Vu la procédure suivante :
M. B... A... a demandé au tribunal administratif de Strasbourg d'annuler la décision implicite par laquelle le ministre de l'intérieur et des outre-mer a rejeté sa demande de reconstitution intégrale du capital de points de son permis de conduire, ainsi que la décision référencée " 48 SI " par laquelle ce ministre a constaté la perte de validité de ce permis pour solde de points nul, d'enjoindre à ce ministre d'affecter à son permis un capital de douze points et de condamner l'Etat à lui verser la somme de 7 000 euros en réparation des préjudices matériel et moral que lui a causés cette décision. Par un jugement n° 2302783 du 14 décembre 2023, le magistrat désigné par le président du tribunal administratif a annulé la décision implicite par laquelle le ministre de l'intérieur et des outre-mer a rejeté la demande de reconstitution intégrale du capital de points du permis de M. A..., enjoint au ministre de restituer à l'intéressé ce permis valide et affecté d'un capital de douze points dans un délai de quinze jours, condamné l'Etat à verser à M. A... la somme de 1 000 euros en réparation de son préjudice moral et rejeté le surplus de ses conclusions.
Par un pourvoi enregistré le 13 février 2024 au secrétariat du contentieux du Conseil d'Etat, le ministre de l'intérieur et des outre-mer demande au Conseil d'Etat :
1°) d'annuler ce jugement ;
2°) réglant l'affaire au fond, de rejeter la demande de M. A....
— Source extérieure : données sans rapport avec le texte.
(* ===== verification/Stats.v ===== *)
(** * Statistics ([src/cmd/bench/main.go]: [aggregate], [median], [percentile];
    [src/buffer/manifest.go]: [conflictRate])

    Order statistics of samples of [float64], and the conflict rate. *)

From S2P Require Import Prelude GoError Bytes Batch Manifest ObjStore Enqueuer Float.
From stdpp Require Import sorting.

Local Open Scope Z_scope.

(** ** Order *)

(** [<] of [float64], and [sort.Float64Slice.Less], which puts NaN first. *)
Definition flt : float64 -> float64 -> bool := SFltb.
Definition float_less (x y : float64) : bool := flt x y || isNaN x && negb (isNaN y).
Definition fle (x y : float64) : Prop := float_less y x = false.

#[export] Instance fle_dec : RelDecision fle.
Proof. intros x y. unfold fle. apply _. Defined.

(** The order is that of triples: the class and sign, the exponent, the mantissa. *)
Definition rank (x : float64) : Z * Z * Z :=
  match x with
  | S754_nan => (-3, 0, 0)
  | S754_infinity true => (-2, 0, 0)
  | S754_finite true m e => (-1, - e, Zneg m)
  | S754_zero _ => (0, 0, 0)
  | S754_finite false m e => (1, e, Zpos m)
  | S754_infinity false => (2, 0, 0)
  end.

Definition rank_lt (a b : Z * Z * Z) : Prop :=
  a.1.1 < b.1.1 \/ a.1.1 = b.1.1 /\ (a.1.2 < b.1.2 \/ a.1.2 = b.1.2 /\ a.2 < b.2).

Lemma float_less_rank x y : float_less x y = true <-> rank_lt (rank x) (rank y).
Proof.
  unfold float_less, flt, SFltb, rank_lt, SFcompare.
  destruct x as [sx|sx| |sx mx ex], y as [sy|sy| |sy my ey]; try destruct sx; try destruct sy; cbn;
    try (split; [done||lia|done||lia]).
  all: destruct (Z.compare_spec ex ey); cbn; try (split; [done||lia|done||lia]).
  all: change (Pos.compare_cont Eq mx my) with (Pos.compare mx my);
    destruct (Pos.compare_spec mx my); cbn; split; try done; lia.
Qed.

Lemma fle_rank x y : fle x y <-> ~ rank_lt (rank y) (rank x).
Proof. unfold fle. rewrite <- float_less_rank. by destruct (float_less y x). Qed.

#[export] Instance fle_total : Total fle.
Proof. intros x y. rewrite !fle_rank. unfold rank_lt. lia. Qed.
#[export] Instance fle_transitive : Transitive fle.
Proof. intros x y w. rewrite !fle_rank. unfold rank_lt. lia. Qed.
#[export] Instance fle_reflexive : Reflexive fle.
Proof. intros x. rewrite fle_rank. unfold rank_lt. lia. Qed.

(** [sort.Float64s]. Two sorts of the same samples agree but for the order of
    the two zeros. *)
Definition Float64s (l : list float64) : list float64 := merge_sort fle l.

(** [s[i]]. *)
Definition index {A} (l : list A) (i : Z) : outcome A :=
  if i <? 0 then Panic else match l !! Z.to_nat i with Some x => Ret x | None => Panic end.

(** ** Statistics *)

Record scalarAgg := { Median : float64; P10 : float64; P90 : float64; N_ : Z }.

Definition quantile (s : list float64) (frac : float64) : outcome float64 :=
  index s (int_of (fmul (float_of (len s - 1)) frac)).

Definition aggregate (samples : list float64) : outcome scalarAgg :=
  if len samples =? 0 then Ret {| Median := fzero; P10 := fzero; P90 := fzero; N_ := 0 |}
  else
    let s := Float64s samples in
    m ← quantile s (lit 1 2);
    p10 ← quantile s (lit 1 10);
    p90 ← quantile s (lit 9 10);
    Ret {| Median := m; P10 := p10; P90 := p90; N_ := len s |}.

Definition median (samples : list float64) : outcome float64 :=
  if len samples =? 0 then Ret fzero
  else let s := Float64s samples in index s (len s `quot` 2).

Definition percentile (samples : list float64) (frac : float64) : outcome float64 :=
  if len samples =? 0 then Ret fzero
  else
    let s := Float64s samples in
    let idx := int_of (fmul (float_of (len s - 1)) frac) in
    index s idx.

(** [max]. *)
Definition fmax (a b : float64) : float64 := if flt b a then a else b.

Definition sumOf (s : list float64) : float64 := foldl fadd fzero s.

(** The conflict rate of the enqueuer, in percent. *)
Definition conflictRate (c : conflictCounter) : float64 :=
  let writes := writeCount c in
  if writes =? 0 then fzero
  else
    let conflicts := conflictCount c in
    let rate := fmul (fdiv (float_of conflicts) (float_of writes)) (float_of 100) in
    if flt (float_of 100) rate then float_of 100 else rate.

(** ** Order statistics *)

(** [x] is the element of rank [i], from 0, of [l]: enough samples are not above
    it, and enough not below. *)
Definition order_statistic (i : Z) (l : list float64) (x : float64) : Prop :=
  x ∈ l /\
  exists below above, l ≡ₚ below ++ x :: above /\ len below = i /\
    Forall (fun y => fle y x) below /\ Forall (fle x) above.

Lemma Float64s_perm l : Float64s l ≡ₚ l.
Proof. apply merge_sort_Permutation. Qed.

Lemma len_Float64s l : len (Float64s l) = len l.
Proof. by rewrite Float64s_perm. Qed.

Lemma StronglySorted_middle l k x :
  StronglySorted fle (l ++ x :: k) -> Forall (fun y => fle y x) l /\ Forall (fle x) k.
Proof.
  induction l as [|y l IH]; cbn; intros H; apply StronglySorted_inv in H as [Hs Hf]; [done|].
  destruct (IH Hs) as [Hl Hk]. split; [|done]. constructor; [|done].
  rewrite Forall_app, Forall_cons in Hf. tauto.
Qed.

Lemma index_sorted l i :
  0 <= i < len l -> exists x, index (Float64s l) i = Ret x /\ order_statistic i l x.
Proof.
  intros Hi. rewrite <- (len_Float64s l) in Hi. unfold index.
  replace (i <? 0) with false by (symmetry; apply Z.ltb_ge; lia).
  destruct (lookup_lt_is_Some_2 (Float64s l) (Z.to_nat i)) as [x Hx]; [unfold len in Hi; lia|].
  rewrite Hx. exists x. split; [done|]. pose proof (Float64s_perm l) as Hp.
  pose proof (StronglySorted_merge_sort fle l) as Hs. fold (Float64s l) in Hs.
  split; [rewrite <- Hp; by eapply list_elem_of_lookup_2|].
  pose proof (take_drop_middle _ _ _ Hx) as Hm. rewrite <- Hm in Hs, Hp.
  apply StronglySorted_middle in Hs as [Hb Ha]. eexists _, _. split_and!; [by symmetry|..|done|done].
  unfold len in *. rewrite length_take. lia.
Qed.

Lemma index_mono l i j x y :
  index (Float64s l) i = Ret x -> index (Float64s l) j = Ret y -> i <= j -> fle x y.
Proof.
  unfold index. intros Hx Hy Hij. destruct (Z.ltb_spec i 0); [done|]. destruct (Z.ltb_spec j 0); [done|].
  destruct (Float64s l !! Z.to_nat i) as [x'|] eqn:Ex; [|done].
  destruct (Float64s l !! Z.to_nat j) as [y'|] eqn:Ey; [|done]. simplify_eq.
  destruct (decide (i = j)) as [->|Hne]; [by simplify_eq|].
  pose proof (StronglySorted_merge_sort fle l) as Hs. fold (Float64s l) in Hs.
  rewrite <- (take_drop_middle _ _ _ Ex) in Hs. apply StronglySorted_middle in Hs as [_ Ha].
  rewrite Forall_lookup in Ha. apply (Ha (Z.to_nat j - S (Z.to_nat i))%nat).
  rewrite lookup_drop, <- Ey. f_equal. lia.
Qed.

(** What the quotients of the ranks are good for. *)
Lemma rank_range k n d : 0 <= k -> (n, d) ∈ fractions -> 0 <= n * k / d <= k.
Proof.
  intros Hk Hin. assert (0 <= n <= d /\ 0 < d) as [? ?].
  { unfold fractions in Hin. rewrite !elem_of_cons, elem_of_nil in Hin. naive_solver lia. }
  split; [apply Z.div_pos; nia|]. apply Z.div_le_upper_bound; nia.
Qed.

Lemma quantile_exact l n d :
  l <> [] -> len l <= 2 ^ 46 -> (n, d) ∈ fractions ->
  quantile (Float64s l) (lit n d) = index (Float64s l) (n * (len l - 1) / d) /\
  exists x, quantile (Float64s l) (lit n d) = Ret x /\ order_statistic (n * (len l - 1) / d) l x.
Proof.
  intros Hl Hlen Hin. assert (0 < len l) by (destruct l; [done|autorewrite with len; pose proof (len_nonneg l); lia]).
  unfold quantile. rewrite len_Float64s, rank_exact by (done || lia). split; [done|]. apply index_sorted.
  pose proof (rank_range (len l - 1) n d ltac:(lia) Hin). lia.
Qed.

(** C29. The reported quantiles are exact order statistics: up to 2^46 samples,
    no index is out of range and rounding never moves one: the percentile at
    [n/d] of [l] is the sample of rank [n * (len l - 1) / d], the median the one
    of rank [len l / 2]; the aggregate's median, 10th and 90th percentile are
    those of rank [(len l - 1) / 2], [(len l - 1) / 10] and [9 (len l - 1) / 10],
    in order, and it counts the samples. *)
Theorem quantiles_exact l :
  l <> [] -> len l <= 2 ^ 46 ->
  (forall n d, (n, d) ∈ fractions -> exists x, percentile l (lit n d) = Ret x /\
     order_statistic (n * (len l - 1) / d) l x) /\
  (exists x, median l = Ret x /\ order_statistic (len l / 2) l x) /\
  exists a, aggregate l = Ret a /\ N_ a = len l /\ fle (P10 a) (Median a) /\ fle (Median a) (P90 a) /\
    order_statistic ((len l - 1) / 2) l (Median a) /\
    order_statistic ((len l - 1) / 10) l (P10 a) /\ order_statistic (9 * (len l - 1) / 10) l (P90 a).
Proof.
  intros Hl Hlen. assert (0 < len l) by (destruct l; [done|autorewrite with len; pose proof (len_nonneg l); lia]).
  unfold percentile, median, aggregate. replace (len l =? 0) with false by (symmetry; apply Z.eqb_neq; lia).
  split_and!.
  - intros n d Hin. apply (quantile_exact l n d Hl Hlen Hin).
  - rewrite len_Float64s, Z.quot_div_nonneg by lia. apply index_sorted.
    pose proof (Z.div_lt (len l) 2). pose proof (Z.div_pos (len l) 2). lia.
  - destruct (quantile_exact l 1 2 Hl Hlen) as (E1 & m & Hm & Om); [set_solver|].
    destruct (quantile_exact l 1 10 Hl Hlen) as (E2 & p & Hp & Op); [set_solver|].
    destruct (quantile_exact l 9 10 Hl Hlen) as (E3 & q & Hq & Oq); [set_solver|].
    rewrite Hm, Hp, Hq. eexists. split; [reflexivity|]. cbn [Median P10 P90 N_].
    rewrite E1 in Hm. rewrite E2 in Hp. rewrite E3 in Hq. rewrite Z.mul_1_l in *.
    split_and!; [apply len_Float64s|..|exact Om|exact Op|exact Oq];
      eapply index_mono; try eassumption; Z.to_euclidean_division_equations; lia.
Qed.

(** The benchmark has two medians, which differ on two samples. *)
Lemma medians_differ :
  let l := [float_of 1; float_of 2] in
  median l = Ret (float_of 2) /\ exists a, aggregate l = Ret a /\ Median a = float_of 1.
Proof. split; [reflexivity|]. eexists. split; [vm_compute; reflexivity|reflexivity]. Qed.

Lemma quantiles_exact_witness :
  let l := [float_of 3; lit 1 2; float_of 2] in
  percentile l (lit 99 100) = Ret (float_of 2) /\ exists x, median l = Ret x /\ order_statistic (3 / 2) l x.
Proof.
  split; [vm_compute; reflexivity|].
  exact (proj1 (proj2 (quantiles_exact [float_of 3; lit 1 2; float_of 2] ltac:(discriminate)
    ltac:(vm_compute; discriminate)))).
Defined.

(** ** The conflict rate *)

(** C30. The conflict rate is a percentage: for all values of the two counters it
    is a number, neither NaN nor infinite nor negative, and at most 100; it is 0
    when there was no conflict. *)
Theorem conflictRate_percentage c :
  is_uint64 (writeCount c) -> is_uint64 (conflictCount c) ->
  isFinite (conflictRate c) = true /\ fle fzero (conflictRate c) /\ fle (conflictRate c) (float_of 100) /\
  (conflictCount c = 0 -> conflictRate c = fzero).
Proof.
  intros Hw Hc. unfold is_uint64, MaxUint64 in *. unfold conflictRate.
  destruct (Z.eqb_spec (writeCount c) 0) as [|Hne]; [done|].
  destruct (float_of_pos (writeCount c)) as (mw & ew & ->); [lia|].
  destruct (float_of_pos 100) as (m1 & e1 & H100); [lia|].
  destruct (Z.eq_dec (conflictCount c) 0) as [->|Hc0]; [by vm_compute|].
  destruct (float_of_pos (conflictCount c)) as (mc & ec & ->); [lia|].
  assert (unsigned (fmul (fdiv (S754_finite false mc ec) (S754_finite false mw ew)) (float_of 100))) as Hu
    by (rewrite H100; apply fmul_unsigned, fdiv_unsigned).
  destruct (flt (float_of 100) _) eqn:E; [by vm_compute|]. set (r := fmul _ _) in *. clearbody r.
  split_and!; [|..|done].
  - destruct r as [b|b| |b mr er]; try done. cbn in Hu. subst b. by vm_compute in E.
  - destruct r as [b|b| |b mr er]; cbn in Hu; try done; by subst b.
  - unfold fle, float_less. rewrite E. by destruct r.
Qed.

Lemma conflictRate_percentage_witness :
  let c := {| writeCount := 8; conflictCount := 3 |} in
  conflictRate c = lit 75 2 /\ fle (conflictRate c) (float_of 100).
Proof.
  split; [vm_compute; reflexivity|].
  exact (proj1 (proj2 (proj2 (conflictRate_percentage {| writeCount := 8; conflictCount := 3 |}
    ltac:(vm_compute; split; discriminate) ltac:(vm_compute; split; discriminate))))).
Defined.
Vu les autres pièces du dossier ;
Vu :
- le code de la route ;
- le code de justice administrative ;
Après avoir entendu en séance publique :
- le rapport de M. Christophe Barthélemy, conseiller d'Etat en service extraordinaire,
- les conclusions de M. Florian Roussel, rapporteur public.
Considérant ce qui suit :
1. Il ressort des pièces du dossier soumis aux juges du fond que, par une décision référencée " 48 SI " enregistrée le 23 avril 2016 au relevé intégral des informations relatives au permis de conduire de l'intéressé, le ministre de l'intérieur a constaté l'invalidité du permis de conduire de M. A... pour solde de points nul. M. A... a demandé le 20 décembre 2022 au ministre de l'intérieur et des outre-mer de lui restituer son permis, affecté d'un solde de douze points. Le ministre de l'intérieur et des outre-mer se pourvoit en cassation contre le jugement du 14 décembre 2023 par lequel le magistrat désigné par le président du tribunal administratif de Strasbourg a, sur la demande de l'intéressé, annulé la décision implicite par laquelle il a rejeté cette demande, lui a enjoint de restituer son permis de conduire affecté d'un capital de douze points à M. A... dans un délai de quinze jours et a condamné l'Etat à verser à celui-ci la somme de 1 000 euros en réparation de son préjudice moral.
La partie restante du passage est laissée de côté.